Con la fine del campionato di Serie A 2025/26 si chiude anche l’appuntamento stagionale con Open VAR, la trasmissione in onda su DAZN che ha evidenziato un altro errore in una stagione arbitrale più che complicata.
L’episodio in questione è il rigore assegnato al Como, in casa della Cremonese, dopo un intervento VAR molto lungo, durato sette minuti. In campo l’arbitro Maresca ha lasciato correre, per poi essere richiamato dalla coppia al VAR formata da Matteo Gariglio e Giacomo Camplone.

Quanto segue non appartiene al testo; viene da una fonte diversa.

(** * Scroll and input-fusion engine of the teleprompter

    A shallow embedding of the three pieces of the repository that move the
    scroll offset, and the properties of them that the specification states:

    - [UseGamepad]   : the gamepad sampler ([useGamepad], the hook's [poll]
                       callback with its debounce ledger and smoothing);
    - [TextViewport] : the autoscroll loop ([tick]) and the imperative handle
                       ([scrollToStart], [scrollToEnd], [manualScroll]);
    - [App]          : the playback state, the timers and the handlers that
                       the two loops call back into;
    - [BottomBar]    : the key handling and the fill of the sliders.

    Number model.  JavaScript numbers are idealised: the engine arithmetic is
    carried out in the rationals [Q] (exact, executable), and the one
    transcendental function of the program, [Math.pow(t, 1.2)] in the
    telemetry curve, in the reals [R].  NaN and the infinities are outside
    the model, so [Number.isFinite] is constantly true.

    React model.  A handler or a frame callback is a closure of one render: it
    reads the values of [useState] that this render saw (the snapshot, written
    [r] below) and reads and writes the refs of the store (written [s]).  A
    state setter writes the store; closures that already exist keep their
    snapshot. *)

From Stdlib Require Import QArith Qround Qabs Qminmax Qreals Reals Lra Lqa.
From Stdlib Require Import Qpower String Ascii DecimalString.
From stdpp Require Import gmap list.

Open Scope Q_scope.

(** ** Numbers *)

Definition Qltb (x y : Q) : bool := negb (Qle_bool y x).

Definition Math_max (x y : Q) : Q := if Qle_bool x y then y else x.
Definition Math_min (x y : Q) : Q := if Qle_bool x y then x else y.
Definition Math_abs (x : Q) : Q := Qabs x.
Definition Math_floor (x : Q) : Z := Qfloor x.
(** [Math.round] rounds half up. *)
Definition Math_round (x : Q) : Z := Qfloor (x + 0.5).
Definition Number_isFinite (x : Q) : bool := true.

(** [Math.pow] on a base that is not negative and a positive exponent; the
    telemetry curve calls it with [t = (speed - 1) / 49] and [1.2]. *)
Definition Math_pow (x y : R) : R :=
  if Rle_dec x 0 then 0%R else Rpower x y.

(** [n.toString()] of an integer, in base ten. *)
Definition toString (n : Z) : string := NilZero.string_of_int (Z.to_int n).

(** The character of a decimal digit. *)
Definition digitChar (d : Z) : ascii := ascii_of_nat (48 + Z.to_nat d).

(** [s.padStart(targetLength, c)] with a pad string of one character. *)
Fixpoint repeatChar (c : ascii) (n : nat) : string :=
  match n with
  | O => EmptyString
  | S n' => String c (repeatChar c n')
  end.

Definition padStart (targetLength : nat) (c : ascii) (s : string) : string :=
  String.append (repeatChar c (targetLength - String.length s)) s.

(** App.tsx, [clamp]. *)
Definition clamp (value min max : Q) : Q := Math_min (Math_max value min) max.

(** [x ?? d] on a value that may be absent. *)
Definition nullish {A} (o : option A) (d : A) : A :=
  match o with Some x => x | None => d end.

(** ** The gamepad sampler (hooks/useGamepad) *)

Module UseGamepad.

(** The callbacks of [GamepadControls]; a value of this type is one call of
    the callback it names. *)
Inductive Action : Type :=
| onPlayPause
| onSpeedDecrease
| onSpeedIncrease
| onJumpToStart
| onJumpToEnd
| onMirrorToggle
| onFullscreenToggle
| onFontSizeDecrease
| onFontSizeIncrease
| onManualScroll (delta : Q)
| onPauseFromManualScroll.

(** [BUTTONS] *)
Definition A : nat := 0.
Definition B : nat := 1.
Definition X : nat := 2.
Definition Y : nat := 3.
Definition LB : nat := 4.
Definition RB : nat := 5.
Definition LT : nat := 6.
Definition RT : nat := 7.
Definition SELECT : nat := 8.
Definition START : nat := 9.
Definition L3 : nat := 10.
Definition R3 : nat := 11.
Definition DPAD_UP : nat := 12.
Definition DPAD_DOWN : nat := 13.
Definition DPAD_LEFT : nat := 14.
Definition DPAD_RIGHT : nat := 15.

Definition DEADZONE : Q := 0.15.
Definition DEBOUNCE_TIME : Q := 200.
Definition SMOOTH_FACTOR : Q := 0.9.
Definition MANUAL_SCROLL_MIN : Q := 5.
Definition MANUAL_SCROLL_MAX : Q := 25.

(** The part of the Gamepad API that [poll] reads. *)
Record GamepadButton : Type := { pressed : bool }.
Record Gamepad : Type := { buttons : list GamepadButton; axes : list Q }.

(** The three refs of the hook. *)
Record Refs : Type := {
  lastPressRef : gmap nat Q;
  lastTimestampRef : option Q;
  smoothedScrollSpeedRef : Q
}.

Definition initial : Refs :=
  {| lastPressRef := ∅; lastTimestampRef := None; smoothedScrollSpeedRef := 0 |}.

(** What one run of [poll] has done so far: the refs, the callbacks it has
    already called (oldest first) and the local queue [buttonsHandled]. *)
Record PollState : Type := {
  refs : Refs;
  called : list Action;
  buttonsHandled : list Action
}.

(** [registerPress], lines 68-74; [now] is the frame's timestamp. *)
Definition registerPress (now : Q) (index : nat) (action : Action)
    (st : PollState) : PollState :=
  let last := nullish (lastPressRef (refs st) !! index) 0 in
  if Qle_bool DEBOUNCE_TIME (now - last) then
    {| refs := {| lastPressRef := <[index := now]> (lastPressRef (refs st));
                  lastTimestampRef := lastTimestampRef (refs st);
                  smoothedScrollSpeedRef := smoothedScrollSpeedRef (refs st) |};
       called := called st;
       buttonsHandled := buttonsHandled st ++ [action] |}
  else st.

(** [pressedButtons[i]?.pressed] *)
Definition isPressed (pressedButtons : list GamepadButton) (i : nat) : bool :=
  match pressedButtons !! i with
  | Some b => pressed b
  | None => false
  end.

Si tratta del 31° errore riconosciuto nella stagione 2025/26 che, come detto, è stata tutt’altro che facile per gli arbitri italiani, fra scandali fuori dal campo e appunto prestazioni non eccelse nel rettangolo di gioco. Di seguito alcuni degli episodi più eclatanti che sono stati mal interpretati da arbitri e VAR nella Serie A appena conclusa:
- il rigore non assegnato al Milan per il fallo di Lucumì su Nkunku in Milan-Bologna;
- il rigore assegnato al Milan per il leggero tocco di Parisi su Gimenez in Milan-Fiorentina;
- il rigore assegnato al Napoli per il contatto tra Mkhitaryan e Di Lorenzo in Napoli-Inter;
- il rigore assegnato alla Fiorentina per il contatto tra Gila e Gudmundsson in Lazio- Fiorentina;
- il rigore non assegnato alla Lazio per la trattenuta di Pongracic su Gila in Lazio-Fiorentina;
- il rigore non assegnato all’Inter per la trattenuta di Comuzzo su Esposito in Inter-Fiorentina;
- il rigore non assegnato alla Juventus per il contatto tra Gila e Conceicao in Lazio-Juventus;
- il gol annullato al Milan per il contatto tra Loftus-Cheek e Candè in Milan-Sassuolo;
- il gol annullato al Napoli per il contatto tra Hojlund e Hien in Atalanta-Napoli;
- il rigore non assegnato al Napoli per il contatto tra Bremer e Hojlund in Juventus-Napoli;
- il cartellino rosso a Kalulu dopo il secondo giallo sull’episodio con Bastoni in Inter-Juventus;
- il rigore non assegnato alla Roma per il tocco di mano di Malinovski in Genoa-Roma;
- il rigore non assegnato all’Inter per il contatto Scalvini-Frattesi in Inter-Atalanta.